Lemma spanUTF8_spec8 sp v form s spanCondition :
  let byte := byte_val (spanSet sp) true false true in
  strings_wf v -> carries8 sp v 2 byte form -> Forall byte8 s -> s <> [] -> spanCondition <> UnicodeSet.USET_SPAN_NOT_CONTAINED ->
  (exists rest, spanUTF8 sp v s spanCondition = Some (zlen s - rest) /\ result8 sp v byte form true s spanCondition rest) \/ refused.
Proof.
  intros byte Hv Hc Hs Hne Hcond. pose proof (forward_loop8 sp v 2 byte form s Hv Hc Hs ltac:(by apply byte8_tells)) as Hok.
  pose proof (forward_span8 sp v 2 form s Hv Hc Hs) as Hsok. pose proof (cps8_total true s Hs) as Hz. pose proof (fuel_enough s).
  destruct (offsets_ready8 sp v 2 byte form true (spanCondition =? UnicodeSet.USET_SPAN_CONTAINED) Hv Hc) as [Ho|]; [left|by right].
  destruct (span_parts _ _ _ sz8_sizes _ _ _ _ _ _ _ _ _ Hok Hsok _ (fuel_for s) _ (cps8_nonempty true s Hne) Ho) as [Hrun Hres]; [lia|].
  rewrite Hz in Hrun, Hres. unfold spanUTF8. destruct (Z.eqb_spec spanCondition UnicodeSet.USET_SPAN_NOT_CONTAINED); [done|].
  rewrite Hrun. cbn [mbind option_bind]. destruct (_ =? zlen s); [exists 0; by rewrite Z.sub_0_r|]. destruct Hres as (rest & -> & Hr). by exists rest.
Qed.

Lemma spanBackUTF8_spec8 sp v form s spanCondition :
  let byte := byte_val (spanSet sp) false false true in
  strings_wf v -> carries8 sp v 3 byte form -> Forall byte8 s -> s <> [] -> spanCondition <> UnicodeSet.USET_SPAN_NOT_CONTAINED ->
  (exists rest, spanBackUTF8 sp v s spanCondition = Some rest /\ result8 sp v byte form false s spanCondition rest) \/ refused.
Proof.
  intros byte Hv Hc Hs Hne Hcond. pose proof (backward_loop8 sp v 3 byte form s Hv Hc Hs ltac:(by apply byte8_tells)) as Hok.
  pose proof (backward_span8 sp v 3 form s Hv Hc Hs) as Hsok. pose proof (cps8_total false s Hs) as Hz. pose proof (fuel_enough s).
  destruct (offsets_ready8 sp v 3 byte form false (spanCondition =? UnicodeSet.USET_SPAN_CONTAINED) Hv Hc) as [Ho|]; [left|by right].
  destruct (span_parts _ _ _ sz8_sizes _ _ _ _ _ _ _ _ _ Hok Hsok _ (fuel_for s) _ (cps8_nonempty false s Hne) Ho) as [Hrun Hres]; [lia|].
  rewrite Hz in Hrun, Hres. unfold spanBackUTF8. destruct (Z.eqb_spec spanCondition UnicodeSet.USET_SPAN_NOT_CONTAINED); [done|].
  rewrite Hrun. cbn [mbind option_bind]. destruct (_ =? zlen s); [by exists 0|]. destruct Hres as (rest & -> & Hr). by exists rest.
Qed.

Lemma spanNotUTF8_spec8 sp v byte form s not :
  strings_wf v -> carries8 sp v 2 byte form -> carries_not8 sp v true not -> Forall byte8 s -> s <> [] ->
  (forall t, good_text t -> form8 t <> [] -> byte t = ALL_CP_CONTAINED <-> ~ relevant (in8 (spanSet sp)) (cps8 true) (form8 t)) ->
  exists rest, spanNotUTF8 sp v s = Some (zlen s - rest) /\
    first_start sz8 (in8 (spanSet sp)) (cps8 true) (cps8 true s) (found8 byte form v) rest.
Proof.
  intros Hv Hc Hcn Hs Hne Htell. pose proof (forward_loop8 sp v 2 byte form s Hv Hc Hs Htell) as Hok.
  pose proof (forward_not8 sp v 2 byte form s not Hv Hc Hcn Hs) as Hnok. pose proof (cps8_total true s Hs) as Hz.
  pose proof (fuel_enough s). pose proof (zlen_nonneg s).
  destruct (span_not _ _ _ sz8_sizes _ _ _ _ _ _ Hok _ _ _ Hnok (fuel_for s) (cps8_nonempty true s Hne)) as (rest & Hr & Hf); [lia|].
  rewrite Hz in Hr. unfold spanNotUTF8. rewrite (n8_set _ _ _ _ Hcn). cbn [mbind option_bind]. rewrite Hr. by exists rest.
Qed.

Lemma spanNotBackUTF8_spec8 sp v byte form s not :
  strings_wf v -> carries8 sp v 3 byte form -> carries_not8 sp v false not -> Forall byte8 s -> s <> [] ->
  (forall t, good_text t -> form8 t <> [] -> byte t = ALL_CP_CONTAINED <-> ~ relevant (in8 (spanSet sp)) (cps8 false) (form8 t)) ->
  exists rest, spanNotBackUTF8 sp v s = Some rest /\
    first_start sz8 (in8 (spanSet sp)) (cps8 false) (cps8 false s) (found8 byte form v) rest.
Proof.
  intros Hv Hc Hcn Hs Hne Htell. pose proof (backward_loop8 sp v 3 byte form s Hv Hc Hs Htell) as Hok.
  pose proof (backward_not8 sp v 3 byte form s not Hv Hc Hcn Hs) as Hnok. pose proof (cps8_total false s Hs) as Hz.
  pose proof (fuel_enough s). pose proof (zlen_nonneg s).
  destruct (span_not _ _ _ sz8_sizes _ _ _ _ _ _ Hok _ _ _ Hnok (fuel_for s) (cps8_nonempty false s Hne)) as (rest & Hr & Hf); [lia|].
  rewrite Hz in Hr. unfold spanNotBackUTF8. rewrite (n8_set _ _ _ _ Hcn). cbn [mbind option_bind]. rewrite Hr. by exists rest.
Qed.

(** ** What a constructed object carries *)

Lemma lens_eq (lens : list Z) (f : list Z -> Z) ts :
  zlen lens = zlen ts -> (forall j t, zget ts j = Some t -> zget lens j = Some (f t)) -> lens = map f ts.
Proof.
  intros Hz Hj. apply list_eq. intros i. change (map f ts !! i) with ((f <$> ts) !! i). rewrite list_lookup_fmap.
  destruct (ts !! i) as [t|] eqn:Et; cbn.
  - specialize (Hj (Z.of_nat i) t). rewrite !zget_Some_lookup in Hj. rewrite Nat2Z.id in Hj. apply Hj. split; [lia|done].
  - apply lookup_ge_None in Et. apply lookup_ge_None. unfold zlen in Hz. lia.
Qed.

Lemma built_carries8 sp l v which w byte :
  strings_wf v -> built_as sp l v which -> existsb (matter (spanSet sp)) (texts v) = true -> bit which UTF8 = true -> 0 <= w < 4 ->
  (forall t, wanted (spanSet sp) which w t = byte t) ->
  carries8 sp v w byte (stored8 (spanSet sp) which).
Proof.
  intros Hv Hb Hex H8 Hw Hby. pose proof (bu_len8 _ _ _ _ Hb) as Hlen. destruct (bu_some _ _ _ _ Hb Hex) as ((m & Hfi & Hsp & Hl8 & Hu8) & _ & _ & Hmax).
  destruct (fi_utf8 _ _ _ _ _ _ _ Hfi H8) as (Hzl & Hzu & Hcount & Hcat & Hlens).
  assert (Hall : ztake (UVector.count v) (texts v) = texts v) by (rewrite <- texts_zlen by done; apply ztake_all).
  rewrite Hall in *. split.
  - apply Hb.
  - intros i t Ht. unfold span_byte. rewrite (bu_all _ _ _ _ Hb), Hsp, <- Hby. apply (fi_bytes _ _ _ _ _ _ _ Hfi w i t Hw); [|done].
    apply zget_Some_range in Ht. rewrite texts_zlen in Ht by done. lia.
  - rewrite Hl8. apply lens_eq; [by rewrite texts_zlen|]. intros j t Ht. apply Hlens; [|done].
    apply zget_Some_range in Ht. rewrite texts_zlen in Ht by done. lia.
  - rewrite Hu8, <- Hcat, Hcount, <- Hlen, <- Hzu. by rewrite ztake_all.
  - intros t Ht. unfold stored8. destruct (_ && _); auto.
  - done.
  - apply Hb.
Qed.

(** The first piece of a form stands for the first, or last, code point of the string. *)
Lemma first_piece fwd t w l :
  good_text t -> form8 t <> [] -> cps8 fwd (form8 t) = w :: l ->
  exists c, (if fwd then head (code_points t) else last (code_points t)) = Some c /\ value w = c.
Proof.
  intros Ht Hne E. destruct (form8_good t Ht) as [|(_ & Hs & Hp)]; [done|]. unfold cps8 in E. rewrite Hp in E. destruct fwd.
  - destruct (code_points t) as [|c cs]; [done|]. injection E as <- _. exists c. split; [done|]. apply Forall_cons in Hs as [Hc _].
    unfold value. by rewrite Utf8.encode8_piece by (done || lia).
  - destruct (code_points t) as [|c cs _] using rev_ind; [done|]. rewrite map_app, rev_app_distr in E. injection E as <- _.
    exists c. split; [apply last_snoc|]. apply Forall_app in Hs as [_ Hc]. apply Forall_cons in Hc as [Hc _].
    unfold value. by rewrite Utf8.encode8_piece by (done || lia).
Qed.

Lemma built_not8 sp l v which (fwd : bool) :
  strings_wf v -> built_as sp l v which -> existsb (matter (spanSet sp)) (texts v) = true -> bit which NOT_CONTAINED = true ->
  bit which (if fwd then FWD else BACK) = true -> exists not, carries_not8 sp v fwd not.
Proof.
  intros Hv Hb Hex Hn Hd. destruct (bu_some _ _ _ _ Hb Hex) as (_ & Hnot & _). destruct (Hnot Hn) as (not & E & Hpl & Hk & He).
  exists not. split; [exact E|done|done|]. intros t w l' Ht Hne Hrel Ec. pose proof (good_lookup v t Hv Ht) as Hg.
  apply relevant8 in Hrel; auto. destruct (first_piece fwd t w l' Hg Hne Ec) as (c & Hc & Hval). unfold in8. rewrite Hval.
  apply (He t c Ht Hrel). unfold ends_of. destruct fwd; auto.
Qed.

(** The object that a mutable set builds for one call over UTF-8. *)
Definition variant8 (fwd : bool) (spanCondition : Z) : Z :=
  if spanCondition =? UnicodeSet.USET_SPAN_NOT_CONTAINED
  then if fwd then UnicodeSet.FWD_UTF8_NOT_CONTAINED else UnicodeSet.BACK_UTF8_NOT_CONTAINED
  else if fwd then UnicodeSet.FWD_UTF8_CONTAINED else UnicodeSet.BACK_UTF8_CONTAINED.

Lemma variant8_one fwd spanCondition : one_variant (variant8 fwd spanCondition) /\ bit (variant8 fwd spanCondition) UTF8 = true.
Proof. unfold variant8. destruct (_ =? _), fwd; split; try done; vm_compute; naive_solver. Qed.

Lemma variant8_wanted (set : set0) which fwd spanCondition t :
  which = ALL \/ which = variant8 fwd spanCondition ->
  wanted set which (if fwd then 2 else 3) t = byte_val set fwd false (bit which CONTAINED) t.
Proof. intros [-> | ->]; [by destruct fwd|]. unfold variant8. by destruct (_ =? _), fwd. Qed.

(** The strings of the set that have a UTF-8 form. *)
Definition forms (v : uvec) (f : list Z) : Prop := f <> [] /\ exists t, t ∈ texts v /\ f = form8 t.

Lemma forms_listed sp v which byte f :
  bit which UTF8 = true -> bit which CONTAINED = true ->
  listed (entries8 byte (stored8 (spanSet sp) which) (texts v)) f <-> forms v f.
Proof.
  intros H8 Hc. rewrite entries8_listed. unfold forms, stored8. rewrite H8, Hc. setoid_rewrite orb_true_r. done.
Qed.

Lemma forms_relevant sp v which byte fwd f :
  strings_wf v -> bit which UTF8 = true -> bit which CONTAINED = false ->
  listed (entries8 byte (stored8 (spanSet sp) which) (texts v)) f <-> forms v f /\ relevant (in8 (spanSet sp)) (cps8 fwd) f.
Proof.
  intros Hv H8 Hc. rewrite entries8_listed. unfold forms, stored8. rewrite H8, Hc. setoid_rewrite orb_false_r. cbn [andb]. split.
  - intros (Hne & t & Ht & E). destruct (matter (spanSet sp) t) eqn:Em; [|congruence]. subst f. split_and!; eauto.
    by apply relevant8; [eapply good_lookup|..].
  - intros ((Hne & t & Ht & ->) & Hr). split; [done|]. exists t. split; [done|]. apply relevant8 in Hr; [by rewrite Hr|by eapply good_lookup|done].
Qed.

Lemma forms_nonempty v fwd f : forms v f -> cps8 fwd f <> [].
Proof. intros [Hne _]. by apply cps8_nonempty. Qed.

(** ** The results of the object *)

Lemma object_spanUTF8 sp l v which s spanCondition :
  strings_wf v -> built_as sp l v which -> existsb (matter (spanSet sp)) (texts v) = true -> which = ALL \/ which = variant8 true spanCondition ->
  Forall byte8 s -> s <> [] ->
  (exists rest, spanUTF8 sp v s spanCondition = Some (zlen s - rest) /\
     outcome sz8 (cps8 true) (in8 (spanSet sp)) (forms v) (cps8 true s) spanCondition rest) \/ refused.
Proof.
  intros Hv Hb Hex Hw Hs Hne. assert (H8 : bit which UTF8 = true) by (destruct Hw as [-> | ->]; [done|apply variant8_one]).
  pose proof (built_carries8 sp l v which 2 _ Hv Hb Hex H8 ltac:(lia) (fun t => variant8_wanted _ which true _ t Hw)) as Hc.
  unfold outcome. destruct (Z.eqb_spec spanCondition UnicodeSet.USET_SPAN_NOT_CONTAINED) as [->|Hcond].
  - left. destruct (built_not8 sp l v which true Hv Hb Hex) as (not & Hcn); [by destruct Hw as [-> | ->]..|].
    destruct (spanNotUTF8_spec8 sp v _ _ s not Hv Hc Hcn Hs Hne) as (rest & E & Hf); [intros t Ht Hn; by apply byte8_tells|].
    exists rest. split; [exact E|]. destruct (bit which CONTAINED) eqn:Ec.
    + eapply first_start_same; [|exact Hf]. intros f. by apply forms_listed.
    + apply first_start_relevant; [intros f; apply forms_nonempty|]. eapply first_start_same; [|exact Hf]. intros f. by apply forms_relevant.
  - assert (Ec : bit which CONTAINED = true).
    { unfold variant8 in Hw. destruct (Z.eqb_spec spanCondition UnicodeSet.USET_SPAN_NOT_CONTAINED); [done|]. by destruct Hw as [-> | ->]. }
    rewrite Ec in Hc. destruct (spanUTF8_spec8 sp v _ s spanCondition Hv Hc Hs Hne Hcond) as [(rest & E & Hr)|]; [left|by right].
    exists rest. split; [exact E|]. unfold result8 in Hr.
    destruct (spanCondition =? UnicodeSet.USET_SPAN_CONTAINED); [eapply furthest_same|eapply stuck_same]; try exact Hr; intros f; by apply forms_listed.
Qed.

Lemma object_spanBackUTF8 sp l v which s spanCondition :
  strings_wf v -> built_as sp l v which -> existsb (matter (spanSet sp)) (texts v) = true -> which = ALL \/ which = variant8 false spanCondition ->
  Forall byte8 s -> s <> [] ->
  (exists rest, spanBackUTF8 sp v s spanCondition = Some rest /\
     outcome sz8 (cps8 false) (in8 (spanSet sp)) (forms v) (cps8 false s) spanCondition rest) \/ refused.
Proof.
  intros Hv Hb Hex Hw Hs Hne. assert (H8 : bit which UTF8 = true) by (destruct Hw as [-> | ->]; [done|apply variant8_one]).
  pose proof (built_carries8 sp l v which 3 _ Hv Hb Hex H8 ltac:(lia) (fun t => variant8_wanted _ which false _ t Hw)) as Hc.
  unfold outcome. destruct (Z.eqb_spec spanCondition UnicodeSet.USET_SPAN_NOT_CONTAINED) as [->|Hcond].
  - left. destruct (built_not8 sp l v which false Hv Hb Hex) as (not & Hcn); [by destruct Hw as [-> | ->]..|].
    destruct (spanNotBackUTF8_spec8 sp v _ _ s not Hv Hc Hcn Hs Hne) as (rest & E & Hf); [intros t Ht Hn; by apply byte8_tells|].
    exists rest. split; [exact E|]. destruct (bit which CONTAINED) eqn:Ec.
    + eapply first_start_same; [|exact Hf]. intros f. by apply forms_listed.
    + apply first_start_relevant; [intros f; apply forms_nonempty|]. eapply first_start_same; [|exact Hf]. intros f. by apply forms_relevant.
  - assert (Ec : bit which CONTAINED = true).
    { unfold variant8 in Hw. destruct (Z.eqb_spec spanCondition UnicodeSet.USET_SPAN_NOT_CONTAINED); [done|]. by destruct Hw as [-> | ->]. }
    rewrite Ec in Hc. destruct (spanBackUTF8_spec8 sp v _ s spanCondition Hv Hc Hs Hne Hcond) as [(rest & E & Hr)|]; [left|by right].
    exists rest. split; [exact E|]. unfold result8 in Hr.
    destruct (spanCondition =? UnicodeSet.USET_SPAN_CONTAINED); [eapply furthest_same|eapply stuck_same]; try exact Hr; intros f; by apply forms_listed.
Qed.
End Object.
━━━━
Description of the task - From the entries above, extract each line containing "that".

Answer space -
(** The object that a mutable set builds for one call over UTF-8. *)
(** The strings of the set that have a UTF-8 form. *)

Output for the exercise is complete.